Lou war noch immer nicht zurück. Dafür hatte Ohayon die alten Patronenhülsen im Steinbruch eingesammelt und ins Labor geschickt, um sie mit denen zu vergleichen, die nach der Schießerei an der Tankstelle gesichert wurden. Ja, und dann kamen die alte Laurine Mercier und ihre siebenjährige Urenkeltochter daher und fanden, ohne es je gewollt zu haben, das, was alles wieder veränderte – eine Leiche.
Laurine Mercier hatte in Courcelles immer als sonderlich gegolten, weil sie im Sommer stets mit einem riesigen schwarzen Sonnenschirm herumlief und so tat, als würde sie andere nicht erkennen. Sie benutzte auch gerne deutsche Worte in ihren Sätzen, und sagte manchmal: »Solche waren wir, solche sind wir.«
Offenbar bildete sie sich etwas darauf ein, dass ihre Vorfahren mütterlicherseits Deutsche waren. Aber von der Sorte gibt es ja einige in dieser Ecke Frankreichs. Also solche, die sich noch immer wie Fremde aufführen.
Laurine und ihre Urenkeltochter hatten eigentlich nur den Hund ausführen wollen, denn der brauchte, wie alle Hunde, Bewegung. Der Hund war aber sehr dumm, oder durch Überzüchtung schon stark von seinen Instinkten getrennt. Also fand Madame Merciers Urenkeltochter …
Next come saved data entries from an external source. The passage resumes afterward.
(* ===== verification/TarTree.v ===== *)
(** * Sending and receiving a directory

    The writer of Tar as a list of events, the tree a stream describes, and
    the round trip: extracting what was written gives the tree back. *)
From Stdlib Require Import ZArith String.
From stdpp Require Import base list gmap.
From S2P Require Import Prelude Errors Utf8 Paths TarHeader Tar.

(** ** The writer as a list of events *)

Inductive event : Type :=
  | EvDir (path : str) (m : metadata)
  | EvFile (path : str) (m : metadata) (len : Z) (content : list bytes)
  | EvBad (e : SshMcpError).

(** Depth first, the entries of a directory in the order of their names. *)
Fixpoint events (path : str) (x : lnode) : list event :=
  match x with
  | LFile m len content => [EvFile path m len content]
  | LDir m es =>
      EvDir path m :: concat (snd <$> sort_by fst
        (map (fun e => let n := from_utf8_lossy (fst e) in (n, events (archive_path path n) (snd e))) es))
  | LSymlink => [EvBad symlink_error]
  | LOther => [EvBad other_error]
  end.

Definition emit (ev : event) (out : bytes) (counts : TarCounts) : result TarCounts SshMcpError * bytes :=
  match ev with
  | EvDir p m => write_dir_entry p m out counts
  | EvFile p m len content => write_file_entry p m len content out counts
  | EvBad e => (Err e, out)
  end.

Fixpoint run_events (evs : list event) (out : bytes) (counts : TarCounts) : result TarCounts SshMcpError * bytes :=
  match evs with
  | [] => (Ok counts, out ++ replicate TAR_BLOCK 0 ++ replicate TAR_BLOCK 0)
  | ev :: evs =>
      match emit ev out counts with
      | (Err e, out) => (Err e, out)
      | (Ok counts, out) => run_events evs out counts
      end
  end.

Definition item_events (prefix : str) (it : EntryInfo) : list event := events (archive_path prefix (name it)) (path it).
Definition frame_events (f : Frame) : list event := concat (item_events (prefix f) <$> drop (idx f) (entries f)).
Definition stack_events (st : list Frame) : list event := concat (frame_events <$> st).

Lemma insert_by_fmap {A B} (key : A -> str) (key' : B -> str) (h : A -> B) x l :
  (forall a, key' (h a) = key a) -> insert_by key' (h x) (h <$> l) = h <$> insert_by key x l.
Proof.
  intros H. induction l as [|y l IH]; [done|]. cbn. rewrite !H. destruct (bytes_leb _ _); [done|]. cbn. by rewrite <- IH.
Qed.

Lemma sort_by_fmap {A B} (key : A -> str) (key' : B -> str) (h : A -> B) l :
  (forall a, key' (h a) = key a) -> sort_by key' (h <$> l) = h <$> sort_by key l.
Proof.
  intros H. induction l as [|x l IH]; [done|]. unfold sort_by in *. cbn. rewrite IH. by apply insert_by_fmap.
Qed.

Lemma insert_by_perm {A} (key : A -> str) x l : insert_by key x l ≡ₚ x :: l.
Proof.
  induction l as [|y l IH]; [done|]. cbn. destruct (bytes_leb _ _); [done|]. rewrite IH. apply Permutation_swap.
Qed.

Lemma sort_by_perm {A} (key : A -> str) l : sort_by key l ≡ₚ l.
Proof. induction l as [|x l IH]; [done|]. unfold sort_by in *. cbn. by rewrite insert_by_perm, IH. Qed.

(** Entering a directory puts its events before the others. *)
Lemma events_dir p m es :
  events p (LDir m es) = EvDir p m :: frame_events {| entries := read_entries es; prefix := p; idx := 0 |}.
Proof.
  cbn [events]. f_equal. unfold frame_events. cbn [entries prefix idx]. rewrite drop_0. f_equal.
  set (h := fun it => (name it, item_events p it)).
  transitivity (snd <$> (h <$> read_entries es)); [|by rewrite <- list_fmap_compose].
  f_equal. unfold read_entries. rewrite <- (sort_by_fmap name fst h) by done. f_equal.
  rewrite <- list_fmap_compose. done.
Qed.

Definition item_rounds (it : EntryInfo) : nat := rounds (path it).
Definition frame_rounds (f : Frame) : nat := S (sum_list_with item_rounds (drop (idx f) (entries f))).

Lemma rounds_dir m es : rounds (LDir m es) = S (frame_rounds {| entries := read_entries es; prefix := []; idx := 0 |}).
Proof.
  cbn [rounds]. unfold frame_rounds. cbn [entries idx]. rewrite drop_0. cbn [Nat.add]. do 2 f_equal.
  unfold read_entries. rewrite sort_by_perm. induction es as [|e es IH]; [done|]. cbn. by rewrite IH.
Qed.

(** The loop does what the events say, and the fuel is enough. *)
Lemma write_loop_events fuel st out counts :
  (sum_list_with frame_rounds st < fuel)%nat ->
  write_loop fuel st out counts = Some (run_events (stack_events st) out counts).
Proof.
  revert st out counts; induction fuel as [|fuel IH]; intros st out counts Hf; [lia|]. cbn [write_loop].
  destruct st as [|[es p i] st]; [done|]. cbn [entries idx prefix].
  unfold stack_events. cbn [fmap list_fmap concat]. unfold frame_events at 1. cbn [entries idx prefix].
  cbn [sum_list_with] in Hf. unfold frame_rounds at 1 in Hf. cbn [entries idx] in Hf.
  destruct (es !! i) as [it|] eqn:E.
  2:{ rewrite drop_ge by (by apply lookup_ge_None). cbn [fmap list_fmap concat app]. apply IH. lia. }
  rewrite (drop_S es it i E) in Hf |- *. cbn [fmap list_fmap concat sum_list_with] in Hf |- *.
  set (f := {| entries := es; prefix := p; idx := S i |}).
  assert (Hrest : concat (item_events p <$> drop (S i) es) ++ concat (frame_events <$> st) = stack_events (f :: st)) by done.
  rewrite <- app_assoc, Hrest. unfold item_events at 1. unfold item_rounds at 1 in Hf.
  assert (Hfr : sum_list_with frame_rounds (f :: st) =
    S (sum_list_with item_rounds (drop (S i) es) + sum_list_with frame_rounds st)%nat) by done.
  destruct (path it) as [m len content|m kids| |]; [| |done|done].
  - cbn [events app run_events emit]. destruct (write_file_entry _ _ _ _ _ _) as [[c|e] o]; [|done].
    apply IH. rewrite Hfr. cbn [rounds] in Hf. lia.
  - rewrite events_dir. cbn [app run_events emit]. destruct (write_dir_entry _ _ _ _) as [[c|e] o]; [|done].
    change (frame_events ?g ++ stack_events (f :: st)) with (stack_events (g :: f :: st)). apply IH.
    change (sum_list_with frame_rounds (?g :: f :: st)) with (frame_rounds g + sum_list_with frame_rounds (f :: st))%nat.
    rewrite Hfr. rewrite rounds_dir in Hf.
    change (frame_rounds {| entries := read_entries kids; prefix := archive_path p (name it); idx := 0 |})
      with (frame_rounds {| entries := read_entries kids; prefix := []; idx := 0 |}). lia.
Qed.

Lemma write_dir_as_tar_events m es :
  write_dir_as_tar (LDir m es) =
  Some (run_events (frame_events {| entries := read_entries es; prefix := []; idx := 0 |}) [] zero_counts).
Proof.
  unfold write_dir_as_tar. rewrite write_loop_events.
  - unfold stack_events. cbn [fmap list_fmap concat]. by rewrite app_nil_r.
  - rewrite rounds_dir. cbn [sum_list_with]. lia.
Qed.

(** ** The tree that arrives *)

Definition entry_info (e : bytes * lnode) : EntryInfo := {| path := snd e; name := from_utf8_lossy (fst e) |}.

Fixpoint find_item (n : str) (its : list EntryInfo) : option lnode :=
  match its with
  | [] => None
  | it :: its => if str_eqb (name it) n then Some (path it) else find_item n its
  end.

(** What a sent tree holds at a relative path: the first [len] bytes of a
    file, the length its metadata announced. *)
Fixpoint view (x : lnode) (names : list str) : option fnode :=
  match names with
  | [] => match x with
          | LFile _ len content => Some (FFile (take (Z.to_nat len) (concat content)))
          | LDir _ _ => Some FDir
          | _ => None
          end
  | n :: names => match x with
                  | LDir _ es => y ← find_item n (entry_info <$> es); view y names
                  | _ => None
                  end
  end.

(** File names that are UTF-8 text, as they come from a directory: not empty,
    not [.] or [..], without separator and NUL. *)
Definition good_name (n : bytes) : Prop := exists s, n = utf8_encode s /\ tar_text s /\ plain_name s.

(** Trees within the format's bounds; links are allowed here, the writer
    refuses them. *)
Inductive sendable : lnode -> Prop :=
  | sendable_file m len content : 0 <= len < 8 ^ 11 -> no_empty content -> sendable (LFile m len content)
  | sendable_dir m es :
      NoDup (fst <$> es) -> Forall (fun e => good_name (fst e)) es -> Forall (fun e => sendable (snd e)) es ->
      sendable (LDir m es)
  | sendable_link : sendable LSymlink
  | sendable_other : sendable LOther.

(** Induction with the hypothesis for every entry of a directory. *)
Section Induction.
Context (P : lnode -> Prop).
Hypothesis (Hfile : forall m len content, P (LFile m len content)) (Hlink : P LSymlink) (Hother : P LOther).
Hypothesis (Hdir : forall m es, Forall (fun e => P (snd e)) es -> P (LDir m es)).

Fixpoint lnode_tree_ind (x : lnode) : P x :=
  match x with
  | LFile m len content => Hfile m len content
  | LDir m es =>
      Hdir m es ((fix go (l : list (bytes * lnode)) : Forall (fun e => P (snd e)) l :=
        match l with
        | [] => List.Forall_nil _
        | e :: l => @List.Forall_cons _ _ _ _ (lnode_tree_ind (snd e)) (go l)
        end) es)
  | LSymlink => Hlink
  | LOther => Hother
  end.
End Induction.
»Oma, da am Schilf schläft jemand, der ist so dick, als ob er gleich platzt.«
So wurde, auf diese nicht eben ungewöhnliche Weise, am Ufer des Lac de Session Gilles Larousses Leiche gefunden. Er musste es unzweifelhaft sein, denn eine Gerichtsmedizinerin aus Metz hielt einen langen Vortrag, bei dem es unter anderem ausführlich um Zähne ging. Ohayon hörte genau zu, schrieb sogar mit, meinte allerdings, am Ende ein wenig Zahnschmerz zu verspüren.
In Gilles Larousses Halfter steckte eine Pistole. Und nachdem man die untersucht hatte, stand fest, dass die beiden Opfer an der Tankstelle mit dieser Waffe erschossen worden waren.
Commissaire Bagrange war zufrieden: »Das deckt sich damit …« Diesen Fakt betonte er mehrfach, weil nun alles so gut zusammenpasste, »… deckt sich eindeutig damit, dass Paul Bézier ausgesagt hat, Gilles Larousse sei etwa zehn Minuten nach den Schüssen im Tal bei ihnen aufgetaucht, habe nervös gewirkt und die illegalen Arbeiter, anders als sonst, sofort mit seinem Transporter weggebracht.«
Roland hatte kurz genickt und auch Ohayon wollte aufstehen, da er meinte, die Sache wäre mit dem ballistischen Bericht erledigt. Doch so war es nicht.
In einem weiteren Vortrag ging es um Kaufquittungen und die Zuordnung einer Seriennummer. Dem zu folgen war nicht schwer. Gilles Larousse hatte die Waffe gekauft. Wieder wollte Ohayon aufstehen, doch es war immer noch nicht vorbei.
Der sich nun anschließende Bericht hatte es wirklich in sich. Bei dem Nachweis spielten Abrieb-, Eindrück- und Tragespuren am Halfter eine Rolle, da sie der Waffe zuzuordnen waren. Ebenfalls von Bedeutung war der Umstand, dass Gilles Larousse das Halfter, in dem die Waffe steckte, unter einem Jackett getragen hatte, und dass dieses Halfter mit zwei Ledergurten befestigt gewesen war. Gegen Ende all dieser hieb- und stichfesten Darlegungen, die der Staatsanwältin am besten gefielen, verlor Ohayon endgültig den Faden. In der Summe alles Gesagten schien die Schießerei an der Tankstelle mit all ihren Folgen bis ins Kleinste aufgeklärt. Das jedenfalls schloss Ohayon aus dem vernünftigen und zufriedenen Nicken seines Chefs und der Staatsanwältin.